**What is expected:**
Write out the data once more, exactly as it reads.

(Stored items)
(** Property X3.  On a stored session [addUserToSession] answers the
    presence record it files under the user id: the id, name and socket given,
    the colour derived from the id, the time of the call.  The record is then
    in the session's participant list, the count is the size of the list (one
    more than before for a new user id, the same for one that was there), and
    nothing else moves: the other participants, the counter, the language and
    the other sessions are as before. *)
Theorem addUserToSession_files_presence
    (sessionId userId userName socketId : string) (now : Z) (r : Registry)
    (sd : SessionData) :
  getSessionData sessionId r = Some sd →
  let added := addUserToSession sessionId userId userName socketId now r in
  let user :=
    {| u_id := userId; u_name := userName;
       u_color := generateUserColor userId; u_lastSeen := now;
       u_socketId := socketId |} in
  added.2 = Some user
  ∧ user ∈ getSessionUsers sessionId added.1
  ∧ (∃ sd',
       getSessionData sessionId added.1 = Some sd'
       ∧ Map_get userId (sd_users sd') = Some user
       ∧ sd_participantCount sd' = Map_size (sd_users sd')
       ∧ Map_size (sd_users sd')
         = (if Map_has userId (sd_users sd) then Map_size (sd_users sd)
            else S (Map_size (sd_users sd)))
       ∧ (∀ other, other ≠ userId →
            Map_get other (sd_users sd') = Map_get other (sd_users sd))
       ∧ sd_codeVersion sd' = sd_codeVersion sd
       ∧ sd_language sd' = sd_language sd
       ∧ sd_createdAt sd' = sd_createdAt sd)
  ∧ (∀ other, other ≠ sessionId →
       getSessionData other added.1 = getSessionData other r).
Proof.
  unfold getSessionData, getSessionUsers, addUserToSession. intros Hget.
  rewrite Hget. simpl. rewrite Map_get_set_eq. simpl. split_and!.
  - done.
  - eapply Map_get_values. apply Map_get_set_eq.
  - eexists. split; [done|]. simpl. rewrite Map_get_set_eq.
    split_and!; try done.
    + apply Map_size_set.
    + intros other Hne. by apply Map_get_set_ne.
  - intros other Hne. by apply Map_get_set_ne.
Qed.

(** Property X3 on a registry with one empty session. *)
Lemma addUserToSession_files_presence_witness :
  let r := (createSession "s" 0 PYTHON []).1 in
  (addUserToSession "s" "alice" "Alice" "sockA" 5 r).2
  = Some {| u_id := "alice"; u_name := "Alice";
            u_color := generateUserColor "alice"; u_lastSeen := 5;
            u_socketId := "sockA" |}.
Proof.
  intros r.
  destruct (addUserToSession_files_presence "s" "alice" "Alice" "sockA" 5 r
              {| sd_id := "s"; sd_createdAt := 0; sd_language := PYTHON;
                 sd_participantCount := 0; sd_users := [];
                 sd_codeVersion := 0 |} eq_refl) as [H _].
  exact H.
Defined.

(** Property X4.  A participant who joins and leaves again leaves no
    trace: when the session's count agrees with its participant list and the
    user id is not in it, [removeUserFromSession] after [addUserToSession]
    answers [true] and gives back the registry as it was.  Removing a user who
    is not there, or from a session that is not there, answers [false] and
    changes nothing. *)
Theorem join_then_leave_restores_registry
    (sessionId userId userName socketId : string) (now : Z) (r : Registry)
    (sd : SessionData) :
  getSessionData sessionId r = Some sd →
  sd_participantCount sd = Map_size (sd_users sd) →
  Map_get userId (sd_users sd) = None →
  removeUserFromSession sessionId userId
    (addUserToSession sessionId userId userName socketId now r).1
  = (r, true)
  ∧ removeUserFromSession sessionId userId r = (r, false).
Proof.
  unfold getSessionData. intros Hget Hpc Hfresh. split.
  - unfold addUserToSession, removeUserFromSession. rewrite Hget. simpl.
    rewrite Map_get_set_eq. simpl. unfold Map_has.
    rewrite Map_get_set_eq. rewrite Map_set_set.
    rewrite Map_delete_set_fresh by done. f_equal.
    apply Map_set_id. rewrite Hget. f_equal.
    destruct sd; simpl in *. by rewrite Hpc.
  - unfold removeUserFromSession, Map_has. by rewrite Hget, Hfresh.
Qed.

Lemma join_then_leave_restores_registry_witness :
  let r := (createSession "s" 0 PYTHON []).1 in
  removeUserFromSession "s" "alice"
    (addUserToSession "s" "alice" "Alice" "sockA" 5 r).1
  = (r, true).
Proof.
  intros r.
  destruct (join_then_leave_restores_registry "s" "alice" "Alice" "sockA" 5 r
              {| sd_id := "s"; sd_createdAt := 0; sd_language := PYTHON;
                 sd_participantCount := 0; sd_users := [];
                 sd_codeVersion := 0 |} eq_refl eq_refl eq_refl) as [H _].
  exact H.
Defined.
End RegistryRoundTrips.

(** ** Listing, the controller's clamps and the id format *)
Section ListingAndIds.
Import SessionsService RegistryOps.

Lemma take_add_drop {A} (l : list A) (n m : nat) :
  take (n + m) l = (take n l ++ take m (drop n l))%list.
Proof.
  revert l. induction n as [|n IH]; intros l; simpl; [done|].
  destruct l as [|x l]; simpl.
  - by rewrite take_nil.
  - by rewrite IH.
Qed.

(** Property X5.  A page of [listSessions] holds at most [limit] sessions,
    each one the response of a stored session; the total is the size of the
    registry; a page that starts at or past the total is empty; and
    consecutive pages tile the listing: the page of [limit1] sessions at
    [offset] followed by the page of [limit2] at [offset + limit1] is the
    page of [limit1 + limit2] at [offset]. *)
Theorem listSessions_pages_tile
    (limit1 limit2 offset : nat) (r : Registry) :
  (length (listSessions limit1 offset r).1 ≤ limit1)%nat
  ∧ (listSessions limit1 offset r).2 = Map_size r
  ∧ ((Map_size r ≤ offset)%nat → (listSessions limit1 offset r).1 = [])
  ∧ ((listSessions limit1 offset r).1
       ++ (listSessions limit2 (offset + limit1) r).1)%list
    = (listSessions (limit1 + limit2) offset r).1
  ∧ (listSessions (Map_size r) 0 r).1
    = toSessionResponse <$> Map_values r.
Proof.
  unfold listSessions. simpl. split_and!.
  - rewrite length_take. lia.
  - done.
  - intros Hge. rewrite drop_ge; [by rewrite take_nil|].
    unfold Map_values, Map_size in *. by rewrite !length_fmap.
  - rewrite take_add_drop, drop_drop. done.
  - rewrite drop_0. apply take_ge.
    unfold Map_values, Map_size. by rewrite !length_fmap.
Qed.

**Completed task:**
(** Property X3.  On a stored session [addUserToSession] answers the
    presence record it files under the user id: the id, name and socket given,
    the colour derived from the id, the time of the call.  The record is then
    in the session's participant list, the count is the size of the list (one
    more than before for a new user id, the same for one that was there), and
    nothing else moves: the other participants, the counter, the language and
    the other sessions are as before. *)
Theorem addUserToSession_files_presence
    (sessionId userId userName socketId : string) (now : Z) (r : Registry)
    (sd : SessionData) :
  getSessionData sessionId r = Some sd →
  let added := addUserToSession sessionId userId userName socketId now r in
  let user :=
    {| u_id := userId; u_name := userName;
       u_color := generateUserColor userId; u_lastSeen := now;
       u_socketId := socketId |} in
  added.2 = Some user
  ∧ user ∈ getSessionUsers sessionId added.1
  ∧ (∃ sd',
       getSessionData sessionId added.1 = Some sd'
       ∧ Map_get userId (sd_users sd') = Some user
       ∧ sd_participantCount sd' = Map_size (sd_users sd')
       ∧ Map_size (sd_users sd')
         = (if Map_has userId (sd_users sd) then Map_size (sd_users sd)
            else S (Map_size (sd_users sd)))
       ∧ (∀ other, other ≠ userId →
            Map_get other (sd_users sd') = Map_get other (sd_users sd))
       ∧ sd_codeVersion sd' = sd_codeVersion sd
       ∧ sd_language sd' = sd_language sd
       ∧ sd_createdAt sd' = sd_createdAt sd)
  ∧ (∀ other, other ≠ sessionId →
       getSessionData other added.1 = getSessionData other r).
Proof.
  unfold getSessionData, getSessionUsers, addUserToSession. intros Hget.
  rewrite Hget. simpl. rewrite Map_get_set_eq. simpl. split_and!.
  - done.
  - eapply Map_get_values. apply Map_get_set_eq.
  - eexists. split; [done|]. simpl. rewrite Map_get_set_eq.
    split_and!; try done.
    + apply Map_size_set.
    + intros other Hne. by apply Map_get_set_ne.
  - intros other Hne. by apply Map_get_set_ne.
Qed.

(** Property X3 on a registry with one empty session. *)
Lemma addUserToSession_files_presence_witness :
  let r := (createSession "s" 0 PYTHON []).1 in
  (addUserToSession "s" "alice" "Alice" "sockA" 5 r).2
  = Some {| u_id := "alice"; u_name := "Alice";
            u_color := generateUserColor "alice"; u_lastSeen := 5;
            u_socketId := "sockA" |}.
Proof.
  intros r.
  destruct (addUserToSession_files_presence "s" "alice" "Alice" "sockA" 5 r
              {| sd_id := "s"; sd_createdAt := 0; sd_language := PYTHON;
                 sd_participantCount := 0; sd_users := [];
                 sd_codeVersion := 0 |} eq_refl) as [H _].
  exact H.
Defined.

(** Property X4.  A participant who joins and leaves again leaves no
    trace: when the session's count agrees with its participant list and the
    user id is not in it, [removeUserFromSession] after [addUserToSession]
    answers [true] and gives back the registry as it was.  Removing a user who
    is not there, or from a session that is not there, answers [false] and
    changes nothing. *)
Theorem join_then_leave_restores_registry
    (sessionId userId userName socketId : string) (now : Z) (r : Registry)
    (sd : SessionData) :
  getSessionData sessionId r = Some sd →
  sd_participantCount sd = Map_size (sd_users sd) →
  Map_get userId (sd_users sd) = None →
  removeUserFromSession sessionId userId
    (addUserToSession sessionId userId userName socketId now r).1
  = (r, true)
  ∧ removeUserFromSession sessionId userId r = (r, false).
Proof.
  unfold getSessionData. intros Hget Hpc Hfresh. split.
  - unfold addUserToSession, removeUserFromSession. rewrite Hget. simpl.
    rewrite Map_get_set_eq. simpl. unfold Map_has.
    rewrite Map_get_set_eq. rewrite Map_set_set.
    rewrite Map_delete_set_fresh by done. f_equal.
    apply Map_set_id. rewrite Hget. f_equal.
    destruct sd; simpl in *. by rewrite Hpc.
  - unfold removeUserFromSession, Map_has. by rewrite Hget, Hfresh.
Qed.

Lemma join_then_leave_restores_registry_witness :
  let r := (createSession "s" 0 PYTHON []).1 in
  removeUserFromSession "s" "alice"
    (addUserToSession "s" "alice" "Alice" "sockA" 5 r).1
  = (r, true).
Proof.
  intros r.
  destruct (join_then_leave_restores_registry "s" "alice" "Alice" "sockA" 5 r
              {| sd_id := "s"; sd_createdAt := 0; sd_language := PYTHON;
                 sd_participantCount := 0; sd_users := [];
                 sd_codeVersion := 0 |} eq_refl eq_refl eq_refl) as [H _].
  exact H.
Defined.
End RegistryRoundTrips.

(** ** Listing, the controller's clamps and the id format *)
Section ListingAndIds.
Import SessionsService RegistryOps.

Lemma take_add_drop {A} (l : list A) (n m : nat) :
  take (n + m) l = (take n l ++ take m (drop n l))%list.
Proof.
  revert l. induction n as [|n IH]; intros l; simpl; [done|].
  destruct l as [|x l]; simpl.
  - by rewrite take_nil.
  - by rewrite IH.
Qed.

(** Property X5.  A page of [listSessions] holds at most [limit] sessions,
    each one the response of a stored session; the total is the size of the
    registry; a page that starts at or past the total is empty; and
    consecutive pages tile the listing: the page of [limit1] sessions at
    [offset] followed by the page of [limit2] at [offset + limit1] is the
    page of [limit1 + limit2] at [offset]. *)
Theorem listSessions_pages_tile
    (limit1 limit2 offset : nat) (r : Registry) :
  (length (listSessions limit1 offset r).1 ≤ limit1)%nat
  ∧ (listSessions limit1 offset r).2 = Map_size r
  ∧ ((Map_size r ≤ offset)%nat → (listSessions limit1 offset r).1 = [])
  ∧ ((listSessions limit1 offset r).1
       ++ (listSessions limit2 (offset + limit1) r).1)%list
    = (listSessions (limit1 + limit2) offset r).1
  ∧ (listSessions (Map_size r) 0 r).1
    = toSessionResponse <$> Map_values r.
Proof.
  unfold listSessions. simpl. split_and!.
  - rewrite length_take. lia.
  - done.
  - intros Hge. rewrite drop_ge; [by rewrite take_nil|].
    unfold Map_values, Map_size in *. by rewrite !length_fmap.
  - rewrite take_add_drop, drop_drop. done.
  - rewrite drop_0. apply take_ge.
    unfold Map_values, Map_size. by rewrite !length_fmap.
Qed.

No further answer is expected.